La présence restait à mon côté. Elle n’avait pas disparue. Elle me parlait. Après un délai, le sens des mots créèrent une brèche en moi. Chacun menait un combat. Le mien était cependant plus dur que les autres. C’est ce que je croyais.

Je sentis la femme tressaillir à un moment. Mon discourt l’avait atteinte et maintenant le sien me redonnait la force qu’il me fallait pour arrêter les tremblements qui me secouaient. Père n’aurait pas voulu que je pleure. Il aurait voulu que je me relève de cette chute et que je sois plus fort que l’instant d’avant.

Merci.

J’essuyai les dernières larmes sur mes joues.
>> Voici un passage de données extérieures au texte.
(** X7.  The module-level [unexploited_lifetime] and [unexpected_breaks]
    pass on an exception of the splitting and otherwise return: the
    horizons, and for each horizon the mean over the folds of the fold
    means of the metric ([nan] for a fold without life). *)
Theorem top_level_sweeps (d : results) (window_size : Z) (step : nat) :
  results_unexploited_lifetime d window_size step
  = match mapM split_lives_from_results (iterate d) with
    | Ok bb =>
        Ok (linspace (Fin 0) (num_of_Z window_size) step,
            map (sweep_value unexploited_value bb)
                (linspace (Fin 0) (num_of_Z window_size) step))
    | Raise e => Raise e
    end
  /\ unexpected_breaks d window_size step
     = match mapM split_lives_from_results (iterate d) with
       | Ok bb =>
           Ok (linspace (Fin 0) (num_of_Z window_size) step,
               map (sweep_value (fun life m => num_of_bool (break_value life m)) bb)
                   (linspace (Fin 0) (num_of_Z window_size) step))
       | Raise e => Raise e
       end.
Proof.
  unfold results_unexploited_lifetime, unexpected_breaks.
  destruct (mapM split_lives_from_results (iterate d)) as [bb|e] eqn:Ebb;
    [|split; reflexivity].
  pose proof (split_folds_inv _ _ Ebb) as Hinv. cbn [bind]. split.
  - apply sweep_from_cv_values. intros r life m Hr Hl.
    apply unexploited_lifetime_value.
    exact (proj1 (Forall_forall _ _)
             (proj1 (Forall_forall _ _) Hinv r Hr) life Hl).
  - apply sweep_from_cv_values. intros r life m Hr Hl.
    rewrite (unexpected_break_value life m
               (proj1 (Forall_forall _ _)
                  (proj1 (Forall_forall _ _) Hinv r Hr) life Hl)).
    reflexivity.
Qed.

(** A fold without life makes the value of every horizon [nan]. *)
Lemma sweep_value_empty_fold (value : FittedLife -> num -> num)
    (lives : list (list FittedLife)) (windows : list num) :
  In [] lives ->
  map (sweep_value value lives) windows = repeat NaN (length windows).
Proof.
  intros Hempty. rewrite <- map_const.
  apply map_ext. intros m. unfold sweep_value. apply mean_with_NaN.
  apply in_map_iff. exists []. split; [reflexivity | exact Hempty].
Qed.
Mon regard croisa deux pupilles maronnes. Comme ceux de…

C’est vrai, je ne dois pas baisser les bras, mais c’est si dur. Vous savez, lorsqu’on se retrouve seul face à lui, dans son bureau aux mille reflets, le monde extérieur n’existe plus. C’est un contre un.

*Je suis déçu de votre comportement…*

Puis la fatalité tombait sur vous.

Il vous fait sentir petit, insignifiant, tel un lombric. Alors nous envahi le désespoir. Vous savez pertinemment que votre sortie dépend de son bon vouloir.

*Vous êtes dangereux…*

Dites moi, qui sortira un jour d’ici ? Nous sommes en quelque sorte les poupées du Doc. Il joue avec nous tel un chat jouerait avec une pelote de laine. Et une fois sortie… qui osera parler ? Qui croira cette personne. Elle aura été étiquetée folle à son entrée, elle la gardera à sa sortie.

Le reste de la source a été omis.